Philippine economy posts better-than-expected Q1 growth, but slower
MANILA, Philippines (Updated, 12:53 p.m.) — The Philippine economy opened the year with a slower growth, albeit better than consensus amid favorable base effects and a resilient consumer spending.
The Philippines’ gross domestic product grew 6.4% year-on-year in the first three months of the year, the Philippine Statistics Authority reported Thursday. This was slower compared to the annual growth rate of 7.1% recorded in the fourth quarter of 2022, and the 8.0% expansion recorded a year ago.
But quarter-on-quarter, the economy grew 1.1%. The latest year-on-year outturn was also better than the median estimate of 6.1% growth based on a BusinessWorld poll of 23 economists.
Economic managers are eyeing the Philippine economy to grow at a clip of 6-7% this year. Consumer spending kept the domestic economy afloat for most of 2022, expanding 7.6% on an annual basis despite a brutally-high inflation.
However, data showed household consumption grew at a slower pace of 6.6% on-year in the first quarter, compared to the 7% expansion in the preceding three months.
The latest GDP reading benefitted in part from base effects, as the domestic economy was still finding solid ground as mobility restrictions remained in place. This was the assessment of Nicholas Antonio Mapa, senior economist at ING Bank in Manila.
“Growth will likely moderate... supported by still robust consumption with the YoY reading benefiting from a favorable base,” he said in a Viber message ahead of the data release.
For Mapa, consumer spending took the cudgels of maintaining the economy’s growth momentum.
“Rate hikes may cap bank lending and investment outlays as a whole while government spending should be slowed by concerns about the debt levels,” Mapa added.
Domini Velasquez, chief economist at China Banking Corp., agreed with Mapa’s assessment that growth slowed down. She expects this trend to persist in the coming months.
“Moving forward, we expect GDP in the coming quarters to print lower without the momentum from the pandemic reopening,” she said in a Viber message
As it is, Velasquez noted that the domestic economy will hit an inflection point, as the Bangko Sentral ng Pilipinas’ aggressive interest rate hikes take hold.
“For full year 2023, we maintain our view that GDP growth will likely fall below or nearer the lower end of the government’s 6.0-7.0% target,” Velasquez added.
Rate hikes hurt consumption
Meanwhile, capital formation sagged in the first quarter, retreating 12.2% year-on-year in the first quarter compared to the 17.7% outturn a year ago.
Government spending, despite concerns surrounding fiscal space and debt, rose to 6.2% in the first quarter.
Exports and imports of goods and services suffered in the first quarter, as external headwinds dampened its prospects to 0.4% and 4.2% each.
Across major industries, the services sector did most of the heavy-lifting, inching down 8.38% year-on-year in the first quarter. Agriculture surprised with 2.2% growth in the same period while industry, comprising manufacturing, declined 3.9% in the first quarter.

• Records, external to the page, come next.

Lemma t_update_status now id new : triple T (update_status key now id new) TT.
Proof.
  unfold update_status. apply (t_transaction _ _ TT); [apply stable_T|intros; apply stable_TT|].
  eapply t_bind; [apply t_query, stable_T|]. intros [current|]; [|apply t_err].
  destruct (negb _); [apply t_err|].
  eapply t_bind with (Q := fun _ => known id).
  - apply (t_weaken _ (known id) _ _ (fun n db => (0 < n -> known id db) /\ known id db)); [|..].
    + apply (t_weaken _ _ _ _ _ (t_frame (known id) T _ _ (stable_known id)
        (t_update_rows (fun t => (tx_id t =? id)%string) id new T stable_T
          (fun t E => proj1 (String.eqb_eq _ _) E)))); done.
    + intros db [_ (db0 & HI & Hg & E)]. apply (stable_known id db0 db Hg).
      destruct (find_tx db0 id) eqn:Ef; [|done]. by eapply find_tx_known.
    + by intros n db [].
  - intros n. by eapply t_drop, t_append.
Qed.

Lemma t_approve now id who : triple T (approve_transaction key now id who) TT.
Proof.
  unfold approve_transaction. eapply t_bind; [apply t_query, stable_T|]. intros [t|]; [|apply t_ret_TT].
  destruct (negb _); [apply t_err|]. eapply t_bind; [|intros; apply t_ret_TT].
  apply (t_weaken _ T _ _ TT); [|done..].
  apply (t_transaction _ _ TT); [apply stable_T|intros; apply stable_TT|].
  eapply t_bind; [apply (t_rows _ id T stable_T)|].
  - intros db a db' HI E. cbv zeta in E. destruct (cast_all _); cbn [mbind result_bind] in E; [|done].
    destruct (find _ _) as [t'|] eqn:Ef; [|by simplify_eq; split_and!; [| |left|lia]].
    destruct (db_approvals db !! id) eqn:Ea; [by simplify_eq; split_and!; [| |left|lia]|]. simplify_eq.
    assert (Hk : known id db).
    { apply find_some in Ef as [Ef _]. apply filter_In in Ef as [Hin Ht]. apply own_id in Ht as <-.
      apply list_elem_of_fmap_2. by apply list_elem_of_In. }
    split_and!; [done|done| |done]. intros i. cbn. destruct (decide (i = id)) as [->|Hne]; [by right|].
    rewrite lookup_insert_ne by done. by left.
  - intros n. eapply t_bind; [apply t_when|intros; apply t_ret_TT].
    eapply t_drop, t_append, as_signed_str_not_empty.
Qed.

National Economic and Development Authority chief Arsenio Balisacan indicated that that monetary tightening could have already dented spending across the domestic economy.

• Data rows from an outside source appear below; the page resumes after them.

(* ===== verification/Executor.v ===== *)
(** * Running an action

    crates/sysknife-daemon/src/executor.rs, lines 20 to 606 and 2000 to 2121: the
    supervision of a privileged child (its deadline, the ladder of signals that
    stops it, the privileged reaper) and the file mechanisms.

    Everything the executor does to the machine is an operation of [Host], a
    class of functions on an abstract machine state; the executor is written in
    the state monad [host] over it. [HostLaws] is what it relies on: what the
    timers of tokio promise, and that signals and probes take no time. Times are
    milliseconds. *)

From Stdlib Require Import Ascii String NArith ZArith Lia.
From stdpp Require Import base list strings.
From S2P Require Import Prelude Json Types Actions.

(** ** Results of the operations *)

Inductive GroupState : Type :=
| Gone
| AliveReachable
| AliveUnreachable
| Unknown (errno : Z).

#[export] Instance GroupState_eq_dec : EqDecision GroupState.
Proof. solve_decision. Defined.

Definition is_gone (g : GroupState) : bool := match g with Gone => true | _ => false end.

(** [lines.next_line()] *)
Inductive LineEvent : Type :=
| Line (line : string)
| Eof
| ReadError (e : string).

(** [child.wait()]; [ExitStatus::code] is [None] for a child a signal ended. *)
Inductive WaitEvent : Type :=
| Exited (code : option Z)
| WaitError (e : string).

(** How a reader task ended: with its bytes, or with a message. *)
Inductive ReaderEnd : Type :=
| ReaderBytes (bytes : string)
| ReaderIo (e : string)
| ReaderPanicked (e : string).

(** Why a running child is torn down. *)
Inductive StopCause : Type :=
| Timeout
| Unreadable (e : string).

(** ** The machine *)

Class Host : Type := {
  hs : Type;
  (* the clock *)
  now : hs -> N;
  sleep : N -> hs -> hs;
  (* std::env::var("SYSKNIFE_ACTION_TIMEOUT_SECS") *)
  timeout_var : option string;
  (* Command::spawn, and what tokio offers on the child *)
  spawn : string -> list string -> hs -> result string () * hs;
  child_id : hs -> option N;
  start_kill : hs -> hs;
  reap_child : N -> hs -> hs;
  next_line : N -> hs -> option LineEvent * hs;
  wait_exit : N -> hs -> option WaitEvent * hs;
  join_stdout : hs -> option ReaderEnd * hs;
  join_stderr : hs -> option ReaderEnd * hs;
  (* libc::killpg: the error number, when it fails *)
  killpg : Z -> Z -> hs -> option Z * hs;
  (* sudo, awaited for at most a time *)
  sudo : N -> list string -> hs -> hs;
  (* the file system: tokio::fs *)
  read_dir : string -> hs -> result string (list string) * hs;
  create_dir_all : string -> hs -> result string () * hs;
  write_file : string -> string -> hs -> result string () * hs;
  read_to_string : string -> hs -> result string string * hs;
  remove_file : string -> hs -> result string () * hs }.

“Higher interest rates last year could have impacted consumption. There are estimates saying that effects could be felt within six months to a year, those effects tend to taper,” Balisacan told journalists.

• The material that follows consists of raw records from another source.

Definition all_specs : list ActionSpec := flat_map snd catalogue.

Definition meta_of (s : ActionSpec) : SpecMeta :=
  mkMeta (spec_risk_level s) (spec_reboot_required s) (spec_rollback_available s).

(** [SPEC_META]: a map built from every spec; a later entry replaces an earlier
    one of the same name. *)
Definition SPEC_META : gmap string SpecMeta :=
  fold_left (fun m s => <[action_name s := meta_of s]> m) all_specs ∅.

Definition DISPATCHER_INTERNAL_ACTIONS : list string := ["ListJobHistory"].
(* ===== verification/Validate.v ===== *)
(** * Parameter validators

    crates/sysknife-daemon/src/actions/validate.rs: what a parameter must look
    like before it becomes an argument of a command run as root. Strings are
    bytes; a test of every [char] against ASCII classes is the same test of every
    byte, because every byte of a non-ASCII character is above 127. *)

From Stdlib Require Import Ascii String NArith ZArith Lia.
From stdpp Require Import base list strings.
From S2P Require Import Prelude Json Types Actions.

(** ** Field bounds *)

Definition MAX_USERNAME_LEN : nat := 32.
Definition MAX_DNS_NAME_LEN : nat := 253.
Definition MAX_DNS_LABEL_LEN : nat := 63.
Definition MAX_PORT : N := 65535.
Definition MAX_LVM_NAME_LEN : nat := 127.
Definition MAX_LVM_SIZE_LEN : nat := 32.
Definition MAX_JOURNAL_TIME_LEN : nat := 64.
Definition MAX_JOURNAL_GREP_LEN : nat := 256.
Definition MAX_SYSCTL_KEY_LEN : nat := 128.
Definition MAX_SYSCTL_VALUE_LEN : nat := 200.
Definition MAX_MEMORY_LIMIT_LEN : nat := 24.
Definition MAX_TASKS_MAX_DIGITS : nat := 12.
Definition MAX_FSTAB_FIELD_LEN : nat := 256.
Definition MAX_SUDOERS_NAME_LEN : nat := 64.
Definition MAX_ABSOLUTE_PATH_LEN : nat := 255.
Definition MAX_SYSLOG_HOST_LEN : nat := 255.
Definition MAX_APT_PACKAGE_LEN : nat := 128.
Definition MAX_APT_PIN_EXPR_LEN : nat := 200.
Definition MAX_SUDO_COMMANDS_LEN : nat := 1024.
Definition MAX_EMAIL_LEN : nat := 254.
Definition MIN_EMAIL_LEN : nat := 3.
Definition APPARMOR_PROFILE_NAME_MAX : nat := 128.
Definition UFW_APP_NAME_MAX : nat := 64.
Definition SAFE_ARG_MAX_BYTES : nat := 254.
Definition LOG_ROOT : string := "/var/log/".

(** [if bad { return Err(InvalidParam(param)) }] *)
Definition reject_if (bad : bool) (param : string) : result ExecutorError () :=
  if bad then Err (InvalidParam param) else Ok tt.

(** A single test, then the value itself. *)
Definition accept_if (good : bool) (s param : string) : result ExecutorError string :=
  if good then Ok s else Err (InvalidParam param).

Definition longer_than (n : nat) (s : string) : bool := n <? String.length s.

(** [char::is_control] over UTF-8: U+0000..1F, U+007F and U+0080..9F. *)
Fixpoint has_control (s : string) : bool :=
  match s with
  | EmptyString => false
  | String c s' =>
      (nat_of_ascii c <? 32) || (nat_of_ascii c =? 127)
      || (nat_of_ascii c =? 194)
         && match s' with String d _ => between 128 159 d | EmptyString => false end
      || has_control s'
  end.

Definition first_is (p : ascii -> bool) (s : string) : bool :=
  match first_char s with Some c => p c | None => false end.

(** ** Accounts and groups *)

Definition validated_username (s param : string) : result ExecutorError string :=
  _ ← reject_if (is_empty s || longer_than MAX_USERNAME_LEN s) param;
  _ ← reject_if (starts_with "-" s || starts_with "." s || contains ".." s) param;
  accept_if (str_all (fun c => is_alnum c || one_of "._-" c) s) s param.

Definition validated_group (s param : string) : result ExecutorError string :=
  validated_username s param.

Definition CRITICAL_ACCOUNTS : list string := ["root"; "daemon"; "bin"; "sys"; "sudo"; "adm"].
Definition CRITICAL_GROUPS : list string :=
  ["root"; "sudo"; "wheel"; "adm"; "sys"; "daemon"; "bin"; "staff"; "shadow"; "disk"].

That said, the explosion in consumer spending felt towards the end of 2022 is already waning but Balisacan noted that some sectors are still not churning at 2019 levels, such as tourism and mining, which he thinks could support the economy’s momentum.
Analysts like Gareth Leather, senior Asia economist at Capital Economics, forecasts the economy will struggle in the coming months.
“We think the economy is unlikely to get much help from public sector over the coming quarters. The country’s debt-to-GDP ratio increased from 40% of GDP in 2019 to 61% in 2022 because of the pandemic, and a period of fiscal consolidation will be required to stop debt from rising further,” he said in an emailed commentary.
The NEDA chief noted that for the Philippine economy to hit the lower end of its 6-7% growth aspirations this year, GDP would need to expand at least 5.9% in the next three quarters.
To hit upper range, or 7% and beyond, the economy would need to churn 7.2% in the next three quarters.
The economy could still be pulled back by the impact of monetary tightening, as some experts expect the economy to cushion the blows of aggressive rate hikes.
Leonardo Lanzona, an economist at Ateneo De Manila University, spotlighted the risks facing the domestic economy.
“As the government continues to grapple with inflation, huge debts and the effects of the El Niño, we should expect further declines in the economic growth,” Lanzona said.